The thylakoid ΔpH-dependent pathway machinery facilitates RR-independent N-tail protein integration

Abstract

The thylakoidal ΔpH-dependent and bacterial twin arginine transport systems are structurally and functionally related protein export machineries. These recently discovered systems have been shown to transport folded proteins but are not known to assemble integral membrane proteins. We determined the translocation pathway of a thylakoidal FtsH homologue, plastid fusion/protein translocation factor, which is synthesized with a chloroplast-targeting peptide, a hydrophobic signal peptide, and a hydrophobic membrane anchor. The twin arginine motif in its signal peptide and its sole integration requirement of a ΔpH suggested that plastid fusion/protein translocation factor employs the ΔpH pathway.
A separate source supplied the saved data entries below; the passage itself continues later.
(* ===== verification/ChatRoom.v ===== *)
(** * Chat server: rooms

    [exec/chat/chat-server/chat-server/room/Room.{h,cpp}], [RoomManager.{h,cpp}].
    A pointer to a room is its position in [_rooms]: rooms are only appended while
    the server runs ([DestroyRoom] has no caller). *)

From S2P Require Import Prelude Errors Platform FrameBuffer Protocol NetClient Net.
From S2P Require Import ChatSession ChatUser.
From stdpp Require Import base gmap list strings option.
From coqutil Require Import Byte.
Open Scope Z_scope.

(** @src exec/chat/chat-server/chat-server/room/Room.h 38-41 Room *)
Record Room := mkRoom { r_users : list User; r_roomId : Z }.

(** @src exec/chat/chat-server/chat-server/room/RoomManager.h 31-34 RoomManager *)
Record RoomManager := mkRoomManager {
  _rooms : list Room; _roomCounter : Z; _maxRoomCapacity : Z }.

Section Room.
Context {OS W : Type} `{WinSock OS} `{FlatBuffers}.
Implicit Types (n : Net OS W) (r : Room) (u : User) (rm : RoomManager).

(** @src exec/chat/chat-server/chat-server/room/Room.cpp 8-14 Room::Room *)
Definition Room_make (roomId : Z) : Room := mkRoom [] roomId.

(** The range-for loops that send one packet to a list of users. *)
Fixpoint send_all (builder : Packet) (us : list User) n : ub (Net OS W) :=
  match us with
  | [] => Some n
  | u :: us => n ← User_Send u builder n; send_all builder us n
  end.

(** @src exec/chat/chat-server/chat-server/room/Room.cpp 16-35 Room::Join *)
Definition Room_Join (user : option User) r n : ub (Room * Net OS W) :=
  match user with
  | None => Some (r, n)
  | Some user =>
      let pkt := makeUserJoinedBroadcast (r_roomId r) (_id user) (_userName user) in
      n ← send_all pkt (r_users r) n;
      Some (mkRoom (r_users r ++ [user]) (r_roomId r), n)
  end.

(** @src exec/chat/chat-server/chat-server/room/Room.cpp 37-68 Room::Leave *)
Definition Room_Leave (userId : Z) r n : ub (Room * Net OS W) :=
  if bool_decide (r_users r = []) then Some (r, n)
  else
    match find_if (fun u => _id u =? userId) (r_users r) with
    | None => Some (r, n)
    | Some found =>
        user ← r_users r !! found;
        let username := _userName user in
        let users := erase_at found (r_users r) in
        let pkt := makeUserLeftBroadcast userId username in
        n ← send_all pkt (erase_if (fun u => _id u =? userId) users) n;
        Some (mkRoom users (r_roomId r), n)
    end.

(** [now] reads the clock twice, for the seconds and for the nanoseconds (in this
    order here; C++ leaves the order of the two arguments open). *)
(** @src exec/chat/chat-server/chat-server/room/Room.cpp 70-90 Room::BroadcastChatMessage *)
Definition BroadcastChatMessage (senderId userId : Z) (username chatMessage : string) (sequence : Z)
    r n : ub (Net OS W) :=
  let '(os, sec) := NowInSec (net_os n) in
  let '(os, ns) := NowInNs os in
  let n := mkNet os (net_w n) (clients n) in
  let pkt := makeChatMessageBroadcast senderId username chatMessage (now sec ns) sequence in
  send_all pkt (erase_if (fun u => _id u =? userId) (r_users r)) n.

(** @src exec/chat/chat-server/chat-server/room/Room.cpp 92-95 Room::GetUserCount *)
Definition Room_GetUserCount r : Z := zlen (r_users r).

(** @src exec/chat/chat-server/chat-server/room/Room.cpp 97-102 Room::Kick *)
Definition Room_Kick (userId : Z) r : Room :=
  mkRoom (erase_if (fun u => _id u =? userId) (r_users r)) (r_roomId r).

(** @src exec/chat/chat-server/chat-server/room/Room.cpp 104-109 Room::KickByDisconnected *)
Definition KickByDisconnected n (client : nat) r : Room :=
  mkRoom (erase_if (fun u => IsSameClient n u client) (r_users r)) (r_roomId r).

(** ** RoomManager *)

(** @src exec/chat/chat-server/chat-server/room/RoomManager.cpp 12-15 RoomManager::RoomManager *)
Fixpoint RoomManager_fill (count : nat) rm : RoomManager :=
  match count with
  | O => rm
  | S count =>
      let roomId := _roomCounter rm in
      RoomManager_fill count
        (mkRoomManager (_rooms rm ++ [Room_make roomId]) (u32 (_roomCounter rm + 1))
           (_maxRoomCapacity rm))
  end.

(** @src exec/chat/chat-server/chat-server/room/RoomManager.cpp 5-16 RoomManager::RoomManager *)
Definition RoomManager_make (initRoomCount maxRoomCapacity : Z) : RoomManager :=
  RoomManager_fill (Z.to_nat (u16 initRoomCount)) (mkRoomManager [] 0 maxRoomCapacity).

(** The new room's position is returned. *)
(** @src exec/chat/chat-server/chat-server/room/RoomManager.cpp 18-29 RoomManager::CreateRoom *)
Definition CreateRoom (roomIdOverride : option Z) rm : RoomManager * nat :=
  let '(roomId, counter) :=
    match roomIdOverride with
    | Some id => (id, _roomCounter rm)
    | None => (_roomCounter rm, u32 (_roomCounter rm + 1))
    end in
  (mkRoomManager (_rooms rm ++ [Room_make roomId]) counter (_maxRoomCapacity rm),
   length (_rooms rm)).

(** @src exec/chat/chat-server/chat-server/room/RoomManager.cpp 31-46 RoomManager::GetOrCreateAvailableRoom *)
Definition GetOrCreateAvailableRoom rm : RoomManager * nat :=
  match find_if (fun r => Room_GetUserCount r <? _maxRoomCapacity rm) (_rooms rm) with
  | Some room => (rm, room)
  | None =>
      let roomId := _roomCounter rm in
      (mkRoomManager (_rooms rm ++ [Room_make roomId]) (u32 (_roomCounter rm + 1))
         (_maxRoomCapacity rm),
       length (_rooms rm))
  end.

(** @src exec/chat/chat-server/chat-server/room/RoomManager.cpp 48-58 RoomManager::DestroyRoom *)
Definition DestroyRoom (roomId : Z) rm : RoomManager * bool :=
  let oldSize := length (_rooms rm) in
  let rooms := erase_if (fun r => r_roomId r =? roomId) (_rooms rm) in
  (mkRoomManager rooms (_roomCounter rm) (_maxRoomCapacity rm), negb (oldSize =? length rooms)%nat).

(** @src exec/chat/chat-server/chat-server/room/RoomManager.cpp 60-67 RoomManager::IsRoomExist *)
Definition IsRoomExist (roomId : Z) rm : bool := existsb (fun r => r_roomId r =? roomId) (_rooms rm).

(** @src exec/chat/chat-server/chat-server/room/RoomManager.cpp 69-83 RoomManager::GetRoom *)
Definition GetRoom (roomId : Z) rm : option nat := find_if (fun r => r_roomId r =? roomId) (_rooms rm).

(** @src exec/chat/chat-server/chat-server/room/RoomManager.cpp 85-90 RoomManager::KickDisconnected *)
Definition KickDisconnected n (client : nat) rm : RoomManager :=
  mkRoomManager (KickByDisconnected n client <$> _rooms rm) (_roomCounter rm) (_maxRoomCapacity rm).

(** A method of the room behind a pointer that updates it. *)
Definition on_room (room : nat) (f : Room -> Net OS W -> ub (Room * Net OS W)) rm n
    : ub (RoomManager * Net OS W) :=
  r ← _rooms rm !! room;
  '(r, n) ← f r n;
  Some (mkRoomManager (<[room := r]> (_rooms rm)) (_roomCounter rm) (_maxRoomCapacity rm), n).
End Room.
Lemma Room_Leave_spec um cap u r n :
  Net_inv n -> Forall (user_ok n) (r_users r) -> room_inv um cap r -> um !! _id u = Some u ->
  exists n', Room_Leave (_id u) r n =
      Some (mkRoom (erase_if (fun v => _id v =? _id u) (r_users r)) (r_roomId r), n') /\
    Net_inv n' /\ same_conns n n' /\ net_os n' = run_calls (leave_calls n u r) (net_os n).
Proof.
  intros Hn Hok (Hnd & Hm & _) Hu.
  assert (forall v, v ∈ r_users r -> _id v = _id u -> v = u) as Huniq.
  { intros v Hv Heq. destruct (Forall_elem _ _ _ Hm Hv) as [Hv' _]. rewrite Heq in Hv'. congruence. }
  unfold Room_Leave, leave_calls. case_bool_decide as He.
  { destruct r as [us id]; cbn in *. subst us. exists n. by rewrite bool_decide_eq_false_2 by set_solver. }
  destruct (find_if (fun v => _id v =? _id u) (r_users r)) as [i|] eqn:Hf.
  - pose proof (find_if_Some _ _ _ Hf) as (v & Hi & Heq & _). zbool.
    pose proof (list_elem_of_lookup_2 _ _ _ Hi) as Hv.
    assert (v = u) as -> by auto. rewrite Hi. cbn [mbind option_bind].
    rewrite (erase_at_unique _ _ _ _ Hnd Hf), erase_if_idemp.
    destruct (send_all_spec (makeUserLeftBroadcast (_id u) (_userName u))
      (erase_if (fun v => _id v =? _id u) (r_users r)) n) as (n' & -> & Hn' & Hs & Hos);
      [done|by apply Forall_erase_if|].
    exists n'. rewrite bool_decide_eq_true_2 by done. by split_and!.
  - rewrite find_if_None in Hf. exists n. rewrite erase_if_none by done.
    rewrite bool_decide_eq_false_2; [by destruct r|].
    intros Hin. specialize (Hf u Hin). zbool. done.
Qed.

(** ** Handlers *)

Lemma chat_inv_same n n' st : same_conns n n' -> Net_inv n' -> chat_inv n st -> chat_inv n' st.
Proof.
  intros Hs Hn' (_ & Hsess & (Hc & Hu) & Hr). split; [done|]. split; [|split; [split; [done|]|done]].
  - intros k s Hk. eapply session_ok_same; [done|]. by eapply Hsess.
  - intros k u Hk. destruct (Hu k u Hk) as (? & ? & ? & ?). split_and!; try done; try lia.
    by eapply session_ok_same.
Qed.

Lemma members_ok n st r :
  chat_inv n st -> r ∈ _rooms (rooms st) ->
  Forall (user_ok n) (r_users r) /\ Forall (fun u => _id u < _userIdCounter (users st)) (r_users r).
Proof.
  intros (_ & _ & (_ & Hu) & (_ & _ & _ & Hrooms)) Hr.
  destruct (Forall_elem _ _ _ Hrooms Hr) as (_ & Hm & _).
  split; (eapply Forall_weaken; [exact Hm|]); intros u [Hk _]; destruct (Hu _ _ Hk) as (? & ? & ? & ?);
    [done|lia].
Qed.

(** The state in which the room for a newcomer has been found. *)
Lemma chat_inv_available n st rm' i r :
  chat_inv n st -> _roomCounter (rooms st) + 1 < 2 ^ 32 ->
  GetOrCreateAvailableRoom (rooms st) = (rm', i) -> _rooms rm' !! i = Some r ->
  chat_inv n (mkChatState (sessions st) (users st) rm') /\
  zlen (r_users r) + 1 <= Z.max 1 (_maxRoomCapacity rm') /\
  _roomCounter (rooms st) <= _roomCounter rm' <= _roomCounter (rooms st) + 1.
Proof.
  intros (Hn & Hsess & (Hc & Hu) & Hr) Hcnt Hgo Hi.
  destruct (GetOrCreateAvailableRoom_spec _ _ Hr Hcnt)
    as (rm2 & i2 & r2 & Hgo2 & Hi2 & Hr2 & Hfree & Hids & _ & Hcs).
  rewrite Hgo in Hgo2. simplify_eq. split; [|lia].
  split; [done|]. split; [done|]. split; [split; [done|]|done]. cbn [users rooms].
  intros k u Hk. destruct (Hu k u Hk) as (? & ? & ? & ?). split; [done|]. split; [done|].
  split; [done|]. by apply Hids.
Qed.

(** A client with a session and no user: it becomes a member of the room found. *)
Lemma Join_accepted n st client packet username rm i r s :
  chat_inv n st -> _roomCounter (rooms st) + 1 < 2 ^ 32 -> _userIdCounter (users st) + 1 < 2 ^ 64 ->
  GetOrCreateAvailableRoom (rooms st) = (rm, i) -> _rooms rm !! i = Some r ->
  GetSessionByClient n client (sessions st) = Some s ->
  GetUserByClient n client (users st) = None ->
  let u := mkUser s (_userIdCounter (users st)) (c_str username) (r_roomId r) in
  exists n' st',
    JoinRoomHandler_Handle client packet (JoinRoomRequest username) (n, st) = Some (n', st') /\
    chat_inv n' st' /\ same_conns n n' /\
    st' = mkChatState (sessions st)
            (mkUserManager (_userIdCounter (users st) + 1) (<[_id u := u]> (_users (users st))))
            (mkRoomManager (<[i := mkRoom (r_users r ++ [u]) (r_roomId r)]> (_rooms rm))
               (_roomCounter rm) (_maxRoomCapacity rm)) /\
    net_os n' =
      run_calls (broadcast_calls n (makeUserJoinedBroadcast (r_roomId r) (_id u) (_userName u)) (r_users r)
                 ++ send_calls n (makeJoinedRoomResponse (sequence packet)) s) (net_os n).
Proof.
  intros Hinv Hrc Huc Hgo Hi Hs Hu u.
  destruct (chat_inv_available n st rm i r Hinv Hrc Hgo Hi) as (Hinv' & Hfree & Hcs).
  destruct (members_ok _ _ r Hinv') as [Hok Hlt]; [by eapply list_elem_of_lookup_2|]. cbn in Hlt.
  destruct Hinv' as (Hn & Hsess & (Hc & Hus) & Hrooms). cbn [sessions users rooms] in *.
  assert (_users (users st) !! _id u = None) as Hfresh.
  { destruct (_users (users st) !! _id u) as [v|] eqn:Hv; [|done].
    destruct (Hus _ _ Hv) as (_ & ? & _). cbn in *. lia. }
  assert (rooms_inv (<[_id u := u]> (_users (users st))) rm) as Hrooms'.
  { eapply rooms_inv_mono; [|exact Hrooms]. intros k v Hk. rewrite lookup_insert_ne; [done|congruence]. }
  assert (0 <= r_roomId r < 2 ^ 32) as Hid.
  { destruct Hrooms as (_ & _ & Hids & _).
    pose proof (Forall_elem _ _ _ Hids (list_elem_of_lookup_2 _ _ _ Hi)). cbn in *. lia. }
  assert (session_ok n s) as Hsok.
  { apply GetSessionByClient_Some in Hs as [[k Hk] _]. by eapply Hsess. }
  destruct (Room_Join_spec (<[_id u := u]> (_users (users st))) (_maxRoomCapacity rm) u r n)
    as (r' & n1 & Hj & Hru & Hrid & Hr' & Hn1 & Hsame1 & Hos1); try done.
  { destruct Hrooms' as (_ & _ & _ & Hr). apply (Forall_elem _ _ _ Hr). by eapply list_elem_of_lookup_2. }
  { apply lookup_insert_eq. }
  { eapply Forall_weaken; [exact Hlt|]. cbn. lia. }
  destruct (Session_Send_spec s (makeJoinedRoomResponse (sequence packet)) n1) as
    (n2 & Hsend & Hn2 & Hsame2 & Hos2); [done|by eapply session_ok_same|].
  eexists n2, _. split; [|split; [|split; [by etrans|split; [done|]]]].
  - unfold JoinRoomHandler_Handle. rewrite Hgo, Hi. cbn [mbind option_bind].
    unfold CreateUser. rewrite Hs, Hu. rewrite (wrap_small 64) by lia. unfold User_make.
    rewrite (wrap_small 32) by done. fold u. unfold on_room. rewrite Hi. cbn [mbind option_bind].
    rewrite Hj. cbn [mbind option_bind]. unfold User_Send. cbn [_session u]. rewrite Hsend. cbn.
    by destruct r'; cbn in *; subst.
  - apply (chat_inv_same n n2); [by etrans|done|]. split; [done|]. split; [done|]. split; [split|].
    + cbn. lia.
    + cbn [users rooms _users _userIdCounter]. intros k v Hk.
      rewrite (room_ids_insert rm i r) by done.
      apply lookup_insert_Some in Hk as [[<- <-]|[Hne Hk]].
      * cbn. split_and!; try done; try lia. apply list_elem_of_fmap. exists r.
        split; [done|]. by eapply list_elem_of_lookup_2.
      * destruct (Hus _ _ Hk) as (? & ? & ? & ?). split_and!; try done; lia.
    + cbn [users rooms _users]. apply rooms_inv_insert with r; try done.
      destruct r' as [us' id']; cbn in *; subst. exact Hr'.
  - rewrite Hos2, Hos1, run_calls_app. by rewrite (send_calls_same n n1).
Qed.

(** A client without a session, or with a user already: nothing changes but, at
    most, an empty room is created. *)
Lemma Join_refused n st client packet username rm i :
  chat_inv n st -> _roomCounter (rooms st) + 1 < 2 ^ 32 ->
  GetOrCreateAvailableRoom (rooms st) = (rm, i) ->
  GetSessionByClient n client (sessions st) = None \/ is_Some (GetUserByClient n client (users st)) ->
  JoinRoomHandler_Handle client packet (JoinRoomRequest username) (n, st) =
    Some (n, mkChatState (sessions st) (users st) rm) /\
  chat_inv n (mkChatState (sessions st) (users st) rm).
Proof.
  intros Hinv Hrc Hgo Href.
  destruct (GetOrCreateAvailableRoom_spec (_users (users st)) (rooms st))
    as (rm2 & i2 & r & Hgo2 & Hi & _); [by apply Hinv|done|].
  rewrite Hgo in Hgo2. simplify_eq.
  destruct (chat_inv_available n st _ _ r Hinv Hrc Hgo Hi) as (Hinv' & _). split; [|done].
  unfold JoinRoomHandler_Handle. rewrite Hgo, Hi. cbn [mbind option_bind]. unfold CreateUser.
  destruct Href as [->|[u Hu]]; [done|]. destruct (GetSessionByClient _ _ _); [|done]. by rewrite Hu.
Qed.

Lemma rooms_inv_fmap um rm (f : Room -> Room) :
  (forall r, r_roomId (f r) = r_roomId r) ->
  (forall r, room_inv um (_maxRoomCapacity rm) r -> room_inv um (_maxRoomCapacity rm) (f r)) ->
  rooms_inv um rm ->
  rooms_inv um (mkRoomManager (f <$> _rooms rm) (_roomCounter rm) (_maxRoomCapacity rm)) /\
  room_ids (mkRoomManager (f <$> _rooms rm) (_roomCounter rm) (_maxRoomCapacity rm)) = room_ids rm.
Proof.
  intros Hid Hf (Hnd & Hc & Hids & Hrooms).
  assert (room_ids (mkRoomManager (f <$> _rooms rm) (_roomCounter rm) (_maxRoomCapacity rm)) = room_ids rm) as Heq.
  { unfold room_ids. cbn [_rooms]. rewrite <-list_fmap_compose. apply list_fmap_ext. intros ? r _. apply Hid. }
  split; [|done]. split_and!; cbn [_rooms _roomCounter _maxRoomCapacity]; try done.
  - by rewrite Heq.
  - apply Forall_fmap. eapply Forall_weaken; [exact Hids|]. intros r. cbn. by rewrite Hid.
  - apply Forall_fmap. eapply Forall_weaken; [exact Hrooms|]. auto.
Qed.

(** Forgetting a user that no room holds. *)
Lemma rooms_inv_delete um rm k :
  (forall r u, r ∈ _rooms rm -> u ∈ r_users r -> _id u <> k) ->
  rooms_inv um rm -> rooms_inv (delete k um) rm.
Proof.
  intros Hno (Hnd & Hc & Hids & Hrooms). split_and!; try done.
  apply Forall_intro. intros r Hr. destruct (Forall_elem _ _ _ Hrooms Hr) as (Hn & Hm & Hcap).
  split_and!; try done. apply Forall_intro. intros u Hu. destruct (Forall_elem _ _ _ Hm Hu) as [Hk ?].
  split; [|done]. rewrite lookup_delete_ne; [done|]. intros ->. by eapply Hno.
Qed.

Lemma Leave_spec n st client packet roomId u :
  chat_inv n st -> GetUserByClient n client (users st) = Some u ->
  exists i r n' st', _rooms (rooms st) !! i = Some r /\ r_roomId r = _roomId u /\
    LeaveRoomHandler_Handle client packet (LeaveRoomRequest roomId) (n, st) = Some (n', st') /\
    chat_inv n' st' /\ same_conns n n' /\
    st' = mkChatState (sessions st) (RemoveUserByUserId (_id u) (users st))
            (mkRoomManager (<[i := mkRoom (erase_if (fun v => _id v =? _id u) (r_users r)) (r_roomId r)]>
               (_rooms (rooms st))) (_roomCounter (rooms st)) (_maxRoomCapacity (rooms st))) /\
    net_os n' = run_calls (leave_calls n u r ++
      send_calls n (makeLeftRoomResponse (sequence packet)) (_session u)) (net_os n).
Proof.
  intros Hinv Hg. pose proof Hinv as (Hn & Hsess & (Hc & Hus) & Hrooms).
  destruct (GetUserByClient_Some _ _ _ _ Hg) as [[k Hk] _].
  destruct (Hus _ _ Hk) as (Hidk & Hlt & Hok & Hroom). rewrite <-Hidk in Hk.
  destruct (GetRoom_spec _ _ Hroom) as (i & r & Hget & Hi & Hid).
  pose proof (list_elem_of_lookup_2 _ _ _ Hi) as Hr.
  destruct (members_ok _ _ r Hinv Hr) as [Hmok _].
  pose proof Hrooms as (Hnd & _ & _ & Hrs).
  destruct (Room_Leave_spec (_users (users st)) (_maxRoomCapacity (rooms st)) u r n)
    as (n1 & Hleave & Hn1 & Hs1 & Hos1); [done|done|by apply (Forall_elem _ _ _ Hrs)|done|].
  destruct (Session_Send_spec (_session u) (makeLeftRoomResponse (sequence packet)) n1) as
    (n2 & Hsend & Hn2 & Hs2 & Hos2); [done|by eapply session_ok_same|].
  eexists i, r, n2, _. do 2 (split; [done|]). split; [|split; [|split; [by etrans|split; [done|]]]].
  - unfold LeaveRoomHandler_Handle. rewrite Hg, Hget. cbn [mbind option_bind]. unfold on_room.
    rewrite Hi. cbn [mbind option_bind]. rewrite Hleave. cbn [mbind option_bind].
    unfold User_Send. rewrite Hsend. done.
  - apply (chat_inv_same n n2); [by etrans|done|]. split; [done|]. split; [done|]. split; [split; [done|]|].
    + cbn [users rooms RemoveUserByUserId _users _userIdCounter]. intros k' v Hv.
      rewrite (room_ids_insert _ i r) by done. apply lookup_delete_Some in Hv as [_ Hv].
      by apply Hus.
    + cbn [users rooms RemoveUserByUserId _users]. apply rooms_inv_delete.
      2:{ eapply rooms_inv_insert; [done|done|done|]. apply room_inv_erase. by apply (Forall_elem _ _ _ Hrs). }
      cbn [_rooms]. intros r' v Hr' Hv Heq. apply list_elem_of_lookup in Hr' as [j Hj].
      destruct (decide (j = i)) as [->|Hne].
      * rewrite list_lookup_insert_eq in Hj by (by eapply lookup_lt_Some). simplify_eq. cbn in Hv.
        apply elem_of_erase_if in Hv as [_ Hv]. zbool. done.
      * rewrite list_lookup_insert_ne in Hj by done.
        destruct (Forall_elem _ _ _ Hrs (list_elem_of_lookup_2 _ _ _ Hj)) as (_ & Hm & _).
        destruct (Forall_elem _ _ _ Hm Hv) as [Hv1 Hv2]. rewrite Heq, Hk in Hv1. injection Hv1 as <-.
        apply Hne. apply (NoDup_lookup (room_ids (rooms st)) j i (r_roomId r)); [done|..];
          unfold room_ids; rewrite list_lookup_fmap; [rewrite Hj|by rewrite Hi].
        cbn. by rewrite Hid, Hv2.
  - rewrite Hos2, Hos1, run_calls_app. by rewrite (send_calls_same n n1).
Qed.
Surprisingly, changing the twin arginine to twin lysine or deleting the signal peptide did not abrogate integration capability or characteristics. Nevertheless, three criteria argue that all three forms require the ΔpH pathway for integration. First, integration was competed by an authentic ΔpH pathway precursor. Second, antibodies to ΔpH pathway component Hcf106 specifically inhibited integration. Finally, chloroplasts from the hcf106 null mutant were unable to integrate Pftf into their thylakoids. Thus, ΔpH pathway machinery facilitates both signal peptide-directed and N-tail-mediated membrane integration and does not strictly require the twin arginine motif.